* DIRECTIONS
Collect from the data below each line with "Htok".

*** GIVEN ENTRIES ***

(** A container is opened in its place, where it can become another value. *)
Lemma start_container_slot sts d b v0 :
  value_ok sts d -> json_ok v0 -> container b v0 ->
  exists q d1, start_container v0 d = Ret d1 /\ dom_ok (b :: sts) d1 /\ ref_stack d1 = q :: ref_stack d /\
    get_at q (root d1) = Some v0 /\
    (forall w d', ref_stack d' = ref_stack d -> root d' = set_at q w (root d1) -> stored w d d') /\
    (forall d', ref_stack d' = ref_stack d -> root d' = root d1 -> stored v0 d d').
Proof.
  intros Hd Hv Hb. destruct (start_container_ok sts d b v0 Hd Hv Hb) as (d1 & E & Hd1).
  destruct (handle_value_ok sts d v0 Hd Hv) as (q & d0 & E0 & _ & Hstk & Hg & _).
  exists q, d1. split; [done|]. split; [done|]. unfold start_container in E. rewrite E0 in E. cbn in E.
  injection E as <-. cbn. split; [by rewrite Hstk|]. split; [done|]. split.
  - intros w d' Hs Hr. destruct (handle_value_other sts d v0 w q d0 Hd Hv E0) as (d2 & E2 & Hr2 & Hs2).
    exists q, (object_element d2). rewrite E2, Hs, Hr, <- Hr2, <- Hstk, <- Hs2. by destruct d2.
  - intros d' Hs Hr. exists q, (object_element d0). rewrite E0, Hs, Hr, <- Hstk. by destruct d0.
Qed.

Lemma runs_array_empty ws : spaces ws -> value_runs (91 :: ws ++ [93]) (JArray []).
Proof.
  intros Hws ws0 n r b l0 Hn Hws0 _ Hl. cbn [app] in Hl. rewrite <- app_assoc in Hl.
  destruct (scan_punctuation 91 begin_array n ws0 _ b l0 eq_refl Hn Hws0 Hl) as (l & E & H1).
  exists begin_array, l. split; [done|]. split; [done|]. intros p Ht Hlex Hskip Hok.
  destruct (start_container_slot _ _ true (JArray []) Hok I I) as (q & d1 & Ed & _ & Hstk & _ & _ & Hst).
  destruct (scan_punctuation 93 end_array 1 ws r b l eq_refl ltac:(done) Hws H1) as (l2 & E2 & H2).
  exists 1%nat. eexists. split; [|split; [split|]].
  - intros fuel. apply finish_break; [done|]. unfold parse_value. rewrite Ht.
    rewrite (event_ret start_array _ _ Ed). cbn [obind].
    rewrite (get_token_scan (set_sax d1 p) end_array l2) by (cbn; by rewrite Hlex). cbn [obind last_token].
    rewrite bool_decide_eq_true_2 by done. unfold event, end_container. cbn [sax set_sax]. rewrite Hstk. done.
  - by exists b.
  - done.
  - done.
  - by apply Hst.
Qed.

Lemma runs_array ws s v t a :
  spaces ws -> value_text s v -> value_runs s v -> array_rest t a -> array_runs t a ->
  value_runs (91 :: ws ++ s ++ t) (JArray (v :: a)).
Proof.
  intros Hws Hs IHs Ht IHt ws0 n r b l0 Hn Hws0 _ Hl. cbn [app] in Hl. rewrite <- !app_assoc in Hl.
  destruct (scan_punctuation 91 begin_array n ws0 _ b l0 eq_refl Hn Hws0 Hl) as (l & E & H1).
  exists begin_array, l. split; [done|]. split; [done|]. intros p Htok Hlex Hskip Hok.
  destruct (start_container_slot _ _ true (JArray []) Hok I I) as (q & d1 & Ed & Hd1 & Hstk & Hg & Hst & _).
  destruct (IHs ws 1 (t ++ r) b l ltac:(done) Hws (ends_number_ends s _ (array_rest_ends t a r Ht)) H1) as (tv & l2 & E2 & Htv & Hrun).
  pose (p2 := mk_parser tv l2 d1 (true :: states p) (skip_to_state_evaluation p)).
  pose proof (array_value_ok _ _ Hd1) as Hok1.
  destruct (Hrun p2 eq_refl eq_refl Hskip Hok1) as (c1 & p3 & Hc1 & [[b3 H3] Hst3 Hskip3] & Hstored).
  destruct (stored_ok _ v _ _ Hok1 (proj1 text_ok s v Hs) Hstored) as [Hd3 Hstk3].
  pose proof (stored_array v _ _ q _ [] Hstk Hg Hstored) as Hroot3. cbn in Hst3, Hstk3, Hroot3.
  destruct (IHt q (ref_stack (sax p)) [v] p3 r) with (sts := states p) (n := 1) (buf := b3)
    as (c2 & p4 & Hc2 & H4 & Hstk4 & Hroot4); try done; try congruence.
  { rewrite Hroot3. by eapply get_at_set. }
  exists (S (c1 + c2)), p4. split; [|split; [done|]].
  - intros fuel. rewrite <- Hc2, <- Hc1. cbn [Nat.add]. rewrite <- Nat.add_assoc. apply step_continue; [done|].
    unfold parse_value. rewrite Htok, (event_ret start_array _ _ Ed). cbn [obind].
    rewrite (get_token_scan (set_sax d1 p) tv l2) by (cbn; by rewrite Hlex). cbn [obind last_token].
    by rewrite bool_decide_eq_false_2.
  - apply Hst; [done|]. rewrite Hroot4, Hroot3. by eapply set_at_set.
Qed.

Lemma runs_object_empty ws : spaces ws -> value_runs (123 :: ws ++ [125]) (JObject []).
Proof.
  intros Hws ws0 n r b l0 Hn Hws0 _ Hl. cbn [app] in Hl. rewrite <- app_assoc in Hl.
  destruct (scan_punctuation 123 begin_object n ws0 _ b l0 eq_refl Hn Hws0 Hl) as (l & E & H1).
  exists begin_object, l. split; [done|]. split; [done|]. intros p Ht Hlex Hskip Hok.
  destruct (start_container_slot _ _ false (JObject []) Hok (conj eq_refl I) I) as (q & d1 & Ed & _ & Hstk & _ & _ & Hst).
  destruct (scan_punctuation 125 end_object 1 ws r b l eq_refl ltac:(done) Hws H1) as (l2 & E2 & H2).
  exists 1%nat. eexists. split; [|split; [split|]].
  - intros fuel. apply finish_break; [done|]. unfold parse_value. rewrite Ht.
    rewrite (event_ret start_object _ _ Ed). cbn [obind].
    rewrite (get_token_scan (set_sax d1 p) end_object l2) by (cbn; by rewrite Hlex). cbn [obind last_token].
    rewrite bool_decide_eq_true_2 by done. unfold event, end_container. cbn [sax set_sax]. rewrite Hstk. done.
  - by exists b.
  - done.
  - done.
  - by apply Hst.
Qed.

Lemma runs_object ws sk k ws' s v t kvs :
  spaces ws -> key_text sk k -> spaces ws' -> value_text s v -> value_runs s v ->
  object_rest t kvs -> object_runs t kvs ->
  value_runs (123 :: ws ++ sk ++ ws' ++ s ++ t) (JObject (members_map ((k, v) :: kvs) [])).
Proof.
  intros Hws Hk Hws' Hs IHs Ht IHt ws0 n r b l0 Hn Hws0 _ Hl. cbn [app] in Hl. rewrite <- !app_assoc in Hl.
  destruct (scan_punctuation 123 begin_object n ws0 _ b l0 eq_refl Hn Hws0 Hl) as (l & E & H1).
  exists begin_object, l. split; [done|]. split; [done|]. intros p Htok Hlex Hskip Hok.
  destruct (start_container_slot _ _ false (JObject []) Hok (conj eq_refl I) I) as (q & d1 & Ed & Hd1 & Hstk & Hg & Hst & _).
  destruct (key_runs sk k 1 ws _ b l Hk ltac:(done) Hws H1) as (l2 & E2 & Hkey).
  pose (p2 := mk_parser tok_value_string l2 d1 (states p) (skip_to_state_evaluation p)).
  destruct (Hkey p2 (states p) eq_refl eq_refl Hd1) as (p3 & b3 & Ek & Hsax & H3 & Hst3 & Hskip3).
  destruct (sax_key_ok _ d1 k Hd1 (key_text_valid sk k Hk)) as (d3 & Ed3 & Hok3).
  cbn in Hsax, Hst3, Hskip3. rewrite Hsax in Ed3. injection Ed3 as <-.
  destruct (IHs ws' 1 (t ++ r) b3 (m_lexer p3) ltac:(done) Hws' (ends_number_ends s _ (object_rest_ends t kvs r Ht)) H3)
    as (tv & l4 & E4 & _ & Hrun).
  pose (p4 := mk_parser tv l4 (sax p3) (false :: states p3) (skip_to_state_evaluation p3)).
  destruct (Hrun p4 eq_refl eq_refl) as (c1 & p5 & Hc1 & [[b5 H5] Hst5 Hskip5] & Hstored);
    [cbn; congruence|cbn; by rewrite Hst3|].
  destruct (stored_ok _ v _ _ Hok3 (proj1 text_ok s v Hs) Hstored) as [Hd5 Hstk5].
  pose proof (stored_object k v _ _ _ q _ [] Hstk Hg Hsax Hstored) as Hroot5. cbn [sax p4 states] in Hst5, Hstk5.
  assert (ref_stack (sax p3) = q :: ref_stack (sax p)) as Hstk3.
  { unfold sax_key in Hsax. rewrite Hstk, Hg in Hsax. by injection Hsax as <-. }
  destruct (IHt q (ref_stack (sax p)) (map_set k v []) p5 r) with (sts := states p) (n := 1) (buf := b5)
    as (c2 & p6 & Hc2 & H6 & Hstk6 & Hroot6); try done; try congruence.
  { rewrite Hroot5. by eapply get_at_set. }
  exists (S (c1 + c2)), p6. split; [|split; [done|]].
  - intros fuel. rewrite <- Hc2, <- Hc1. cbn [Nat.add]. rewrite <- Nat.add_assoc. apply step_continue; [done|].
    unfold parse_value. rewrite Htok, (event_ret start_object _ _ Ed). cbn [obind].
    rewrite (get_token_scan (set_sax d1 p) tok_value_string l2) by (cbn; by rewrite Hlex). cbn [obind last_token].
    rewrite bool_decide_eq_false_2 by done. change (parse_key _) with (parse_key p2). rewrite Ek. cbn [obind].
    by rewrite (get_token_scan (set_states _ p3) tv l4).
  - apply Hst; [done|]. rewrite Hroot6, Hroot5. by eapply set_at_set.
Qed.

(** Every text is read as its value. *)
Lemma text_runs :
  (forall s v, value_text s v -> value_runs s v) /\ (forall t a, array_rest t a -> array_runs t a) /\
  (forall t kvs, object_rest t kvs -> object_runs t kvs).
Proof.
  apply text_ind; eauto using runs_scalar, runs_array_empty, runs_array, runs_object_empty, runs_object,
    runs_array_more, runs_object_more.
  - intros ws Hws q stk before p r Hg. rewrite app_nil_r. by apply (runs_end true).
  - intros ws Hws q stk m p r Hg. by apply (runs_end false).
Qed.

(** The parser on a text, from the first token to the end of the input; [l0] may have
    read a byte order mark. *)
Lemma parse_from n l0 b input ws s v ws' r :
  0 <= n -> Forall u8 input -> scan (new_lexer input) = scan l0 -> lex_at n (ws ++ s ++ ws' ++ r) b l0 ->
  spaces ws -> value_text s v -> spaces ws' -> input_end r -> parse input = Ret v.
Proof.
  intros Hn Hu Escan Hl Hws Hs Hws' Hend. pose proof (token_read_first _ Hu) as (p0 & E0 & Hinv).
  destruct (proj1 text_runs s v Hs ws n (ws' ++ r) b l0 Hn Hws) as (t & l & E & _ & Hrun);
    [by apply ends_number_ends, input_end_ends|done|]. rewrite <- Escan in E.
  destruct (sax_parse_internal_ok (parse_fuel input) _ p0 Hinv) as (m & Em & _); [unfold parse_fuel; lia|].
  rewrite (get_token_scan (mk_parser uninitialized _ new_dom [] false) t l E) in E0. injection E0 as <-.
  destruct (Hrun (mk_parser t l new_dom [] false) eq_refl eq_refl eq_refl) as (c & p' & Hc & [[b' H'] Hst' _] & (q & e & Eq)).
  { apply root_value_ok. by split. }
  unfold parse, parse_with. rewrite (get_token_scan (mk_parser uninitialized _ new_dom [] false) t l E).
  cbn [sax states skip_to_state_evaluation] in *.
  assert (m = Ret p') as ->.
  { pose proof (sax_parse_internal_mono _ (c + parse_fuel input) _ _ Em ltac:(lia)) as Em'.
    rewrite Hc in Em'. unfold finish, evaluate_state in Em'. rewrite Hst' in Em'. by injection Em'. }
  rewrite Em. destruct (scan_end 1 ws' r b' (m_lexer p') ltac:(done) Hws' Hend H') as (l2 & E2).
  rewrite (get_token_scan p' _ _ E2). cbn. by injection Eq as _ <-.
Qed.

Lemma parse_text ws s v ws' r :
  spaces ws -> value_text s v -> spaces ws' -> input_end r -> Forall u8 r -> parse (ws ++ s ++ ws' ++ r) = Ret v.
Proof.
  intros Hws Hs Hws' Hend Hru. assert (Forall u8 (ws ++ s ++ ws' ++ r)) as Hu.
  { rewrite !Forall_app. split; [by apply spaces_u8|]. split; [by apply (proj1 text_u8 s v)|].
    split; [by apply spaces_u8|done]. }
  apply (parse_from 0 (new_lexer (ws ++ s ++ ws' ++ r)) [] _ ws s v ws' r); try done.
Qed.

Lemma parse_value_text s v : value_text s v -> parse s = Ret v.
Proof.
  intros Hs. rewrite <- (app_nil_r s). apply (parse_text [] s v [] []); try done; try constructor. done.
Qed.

*** End of GIVEN ENTRIES ***

* TASK SOLUTION
  exists begin_array, l. split; [done|]. split; [done|]. intros p Htok Hlex Hskip Hok.
    unfold parse_value. rewrite Htok, (event_ret start_array _ _ Ed). cbn [obind].
  exists begin_object, l. split; [done|]. split; [done|]. intros p Htok Hlex Hskip Hok.
    unfold parse_value. rewrite Htok, (event_ret start_object _ _ Ed). cbn [obind].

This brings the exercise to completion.